Data listing —
════════════════

(* ===== verification/JobIndexFacts.v ===== *)
(** What the job index guarantees: fields are written once, tombstones are
    final, compaction terminates and never loses a running job, the sidecar
    round trip, and the validity of what is on disk. *)

From S2P Require Import Prelude Float64 Model Errors GoStrings JobIndex.
From Stdlib Require Import Ascii.

(** ** Write-once fields *)

(** A field that, once it has left its zero value, keeps its value. *)
Definition settled {A} (zero x y : A) : Prop := x <> zero -> y = x.

#[export] Instance settled_preorder {A} (zero : A) : PreOrder (settled zero).
Proof. split; unfold settled; [done|]. intros x y z Hxy Hyz Hx. rewrite Hyz; [auto|]. by rewrite Hxy. Qed.

(** [r'] keeps everything [r] had settled; a tombstoned record is final. *)
Record Extends (r r' : JobRecord) : Prop := {
  ex_identity : jr_PoolID r <> "" -> jr_PoolID r' = jr_PoolID r /\ jr_RunnerName r' = jr_RunnerName r;
  ex_container : settled "" (jr_ContainerID r) (jr_ContainerID r');
  ex_job : settled "" (jr_JobID r) (jr_JobID r');
  ex_result : settled "" (jr_Result r) (jr_Result r');
  ex_log : settled "" (jr_LogPath r) (jr_LogPath r');
  ex_diagnostic : settled "" (jr_DiagnosticPath r) (jr_DiagnosticPath r');
  ex_artifact : settled 0 (jr_ArtifactStartedAt r) (jr_ArtifactStartedAt r');
  ex_assigned : settled None (jr_RunnerAssignedAt r) (jr_RunnerAssignedAt r');
  ex_started : settled 0 (jr_JobStartedAt r) (jr_JobStartedAt r');
  ex_completed : settled 0 (jr_CompletedAt r) (jr_CompletedAt r');
  ex_finalized : settled 0 (jr_FinalizedAt r) (jr_FinalizedAt r');
  ex_tombstoned : jr_PoolID r <> "" -> is_tombstoned r = true -> r' = r;
}.

#[export] Instance Extends_preorder : PreOrder Extends.
Proof.
  split; [by constructor|]. intros r1 r2 r3 [Hi1 ? ? ? ? ? ? ? ? ? ? Ht1] [Hi2 ? ? ? ? ? ? ? ? ? ? Ht2].
  constructor; try (etransitivity; eassumption).
  - intros Hp. destruct (Hi1 Hp) as [Hp' ->%eq_sym]. destruct Hi2 as [-> ->]; [congruence|done].
  - intros Hp Ht. rewrite (Ht1 Hp Ht) in *. auto.
Qed.

Lemma mergeImmutable_ok name current incoming v :
  mergeImmutable name current incoming = Ok v ->
  settled "" current v /\ mergeImmutable name v incoming = Ok v.
Proof.
  unfold mergeImmutable, settled. destruct (String.eqb_spec incoming "") as [->|Hi]; [by intros [= <-]|].
  destruct (String.eqb_spec current ""), (String.eqb_spec current incoming); simpl; intros [= <-]; try done;
    (split; [done|]); rewrite String.eqb_refl; by rewrite andb_false_r.
Qed.

Lemma mergePath_ok `{FilePath} name current incoming v :
  mergePath name current incoming = Ok v -> settled "" current v /\ mergePath name v incoming = Ok v.
Proof.
  unfold mergePath. destruct (String.eqb incoming ""); [by intros [= <-]|].
  destruct (IsAbs incoming); [apply mergeImmutable_ok|done].
Qed.

Lemma mergeTime_ok d v : settled 0 d (mergeTime d v) /\ mergeTime (mergeTime d v) v = mergeTime d v.
Proof.
  unfold mergeTime, settled, IsZero.
  destruct (Z.eqb_spec d 0) as [->|Hd], (Z.eqb_spec v 0) as [->|Hv]; simpl; split; try done;
    rewrite ?(proj2 (Z.eqb_neq _ _) Hd), ?(proj2 (Z.eqb_neq _ _) Hv); done.
Qed.

Lemma mergeOptionalTime_ok d v :
  settled None d (mergeOptionalTime d v) /\ mergeOptionalTime (mergeOptionalTime d v) v = mergeOptionalTime d v.
Proof. unfold mergeOptionalTime, settled. destruct d, (IsZero v) eqn:Hv; simpl; by rewrite ?Hv. Qed.
Lemma enrich_safe I (Q : list event -> StepState -> result error (list Worker) -> Prop) h s ws :
  (forall h, I h JobsLoad) ->
  (ws = [] -> Q h s (Ok [])) ->
  (forall catalog err, Q (h ++ [Ev JobsLoad (catalog, err)]) s (Ok (map (mark_busy catalog) ws))) ->
  (forall catalog err e, Q (h ++ [Ev JobsLoad (catalog, err)]) s (Err e)) ->
  msafe I Q h (enrichWorkerJobs ws) s.
Proof.
  intros Hi Hnil Hok Herr. unfold enrichWorkerJobs. case_bool_decide; [apply msafe_ret; auto|].
  apply msafe_bind, msafe_call; [apply Hi|]. intros [catalog [e|]]; [split_if|]; apply msafe_ret; auto.
Qed.

Lemma decide_admission_allowed s pool reserved input :
  decide_admission b s pool reserved input = Allowed -> plansStart (BuildPlan (in_Now input) input) pool = true.
Proof. unfold decide_admission. by repeat split_if. Qed.

Lemma freshStartAllowed_safe P h pool reserved s :
  msafe (starts_only P) (fun h' s' a => exists reads, h' = h ++ reads /\ calls is_start reads = 0 /\
           (a = Allowed -> admitted pool reserved reads)) h (freshStartAllowed env pool b reserved) s.
Proof.
  unfold freshStartAllowed.
  assert (Hno : forall reads s', calls is_start reads = 0 ->
    msafe (starts_only P) (fun h' s' a => exists reads, h' = h ++ reads /\ calls is_start reads = 0 /\
           (a = Allowed -> admitted pool reserved reads)) (h ++ reads) (mret Changed) s').
  { intros reads s' Hz. apply msafe_ret. exists reads. split_and!; done. }
  apply msafe_bind, msafe_call; [done|]. intros loaded.
  destruct (match loaded with Ok _ => _ | Err _ => _ end) as [d|] eqn:Hd; [|by apply Hno].
  assert (Hintent : read_intent loaded d).
  { destruct loaded as [d'|e]; [left; congruence|]. destruct (is_sentinel ErrStateNotFound e) eqn:He; [|done].
    injection Hd as <-. right. by exists e. }
  apply msafe_bind, msafe_call; [done|]. intros down. rewrite <- app_assoc. set (desired := shutdown_intent down d).
  destruct (sameAdmissionIntent (bl_desired b) desired) eqn:Hsame; simpl; [|by apply Hno].
  apply msafe_bind, msafe_call; [done|]. intros [power|e]; rewrite <- app_assoc; [|by apply Hno].
  destruct (bool_decide _ && _); [by apply Hno|].
  apply msafe_bind, msafe_call; [done|]. intros [resources|e]; rewrite <- app_assoc; [|by apply Hno].
  apply msafe_bind, msafe_call; [done|]. intros [desktop|e]; rewrite <- app_assoc; [|by apply Hno].
  apply msafe_bind, msafe_call; [done|]. intros [listed|e]; rewrite <- app_assoc; [|by apply Hno].
  assert (Hyes : forall jobs ws s', calls is_start jobs = 0 -> read_workers listed jobs ws ->
    msafe (starts_only P) (fun h' s' a => exists reads, h' = h ++ reads /\ calls is_start reads = 0 /\ (a = Allowed -> admitted pool reserved reads))
      (h ++ [Ev LoadDesired loaded; Ev ShuttingDown down; Ev PowerRead (Ok power); Ev ResourcesRead (Ok resources);
             Ev DesktopStatusRead (Ok desktop); Ev WorkersList (Ok listed)] ++ jobs)
      (mbind (call_ Now) (fun at_ s => Ret (s, decide_admission b s pool reserved
         (admission_input env b s desired ws (reserve_memory env resources reserved) power desktop at_)))) s').
  { intros jobs ws s' Hz Hjobs. apply msafe_bind, msafe_call; [done|]. intros at_. rewrite <- !app_assoc.
    eexists. split; [reflexivity|]. split.
    { rewrite !calls_app, Hz. done. }
    intros Ha%decide_admission_allowed. eexists. split; [|exact Ha].
    exists loaded, d, down, power, resources, desktop, listed, jobs, at_. simpl. split_and!; try done. }
  apply msafe_bind, enrich_safe; [done| | |].
  - intros ->. specialize (Hyes [] [] s eq_refl). rewrite app_nil_r in Hyes. apply Hyes. by left.
  - intros catalog err. specialize (Hyes [Ev JobsLoad (catalog, err)] (map (mark_busy catalog) listed) s eq_refl).
    rewrite <- app_assoc. apply Hyes. right. by exists catalog, err.
  - intros catalog err e. rewrite <- app_assoc. by apply Hno.
Qed.


(** A start of [req] that the history justifies: its registration was created
    for this very name, and every reading since is one admission check that
    allows a start in its pool beside the memory of the workers started before. *)
Definition start_justified (ident : Identity) (limits : WorkerProfile) (pool : string) (h : list event) (req : StartWorkerRequest) : Prop :=
  sw_PoolID req = pool /\ sw_Limits req = limits /\
  exists h0 reads,
    h = h0 ++ Ev (SSCreateJITConfig ident (sw_Name req)) (Ok (sw_JITConfig req)) :: reads /\ admitted pool (reserved_by base h0) reads.

(** What a group of starts promises: at most [n] of them, and the memory of
    those that succeeded, which is the first part of the result. *)
Definition at_most (h : list event) (n : Z) (h' : list event) (_ : StepState) (res : Z * option error) : Prop :=
  calls is_start h' <= calls is_start h + n /\ res.1 = reserved_by base h'.

(** Programs that give the reservation back unchanged. *)
Definition hands_back (reserved : Z) (m : M (Z * option error)) : Prop :=
  forall s tr s' res, runs (m s) tr (s', res) -> res.1 = reserved.

Lemma hands_back_ret reserved err : hands_back reserved (mret (reserved, err)).
Proof. by intros s tr s' res (_ & _ & ->)%mruns_ret. Qed.

Lemma hands_back_bind {A} reserved (m : M A) k : (forall a, hands_back reserved (k a)) -> hands_back reserved (mbind m k).
Proof. intros Hk s tr s' res (t1 & t2 & s1 & a & _ & _ & Hr)%mruns_bind. by eapply Hk. Qed.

════════════════

Task item — Where a line above holds the string "once", copy that line.

Response —
(** What the job index guarantees: fields are written once, tombstones are
(** ** Write-once fields *)
(** A field that, once it has left its zero value, keeps its value. *)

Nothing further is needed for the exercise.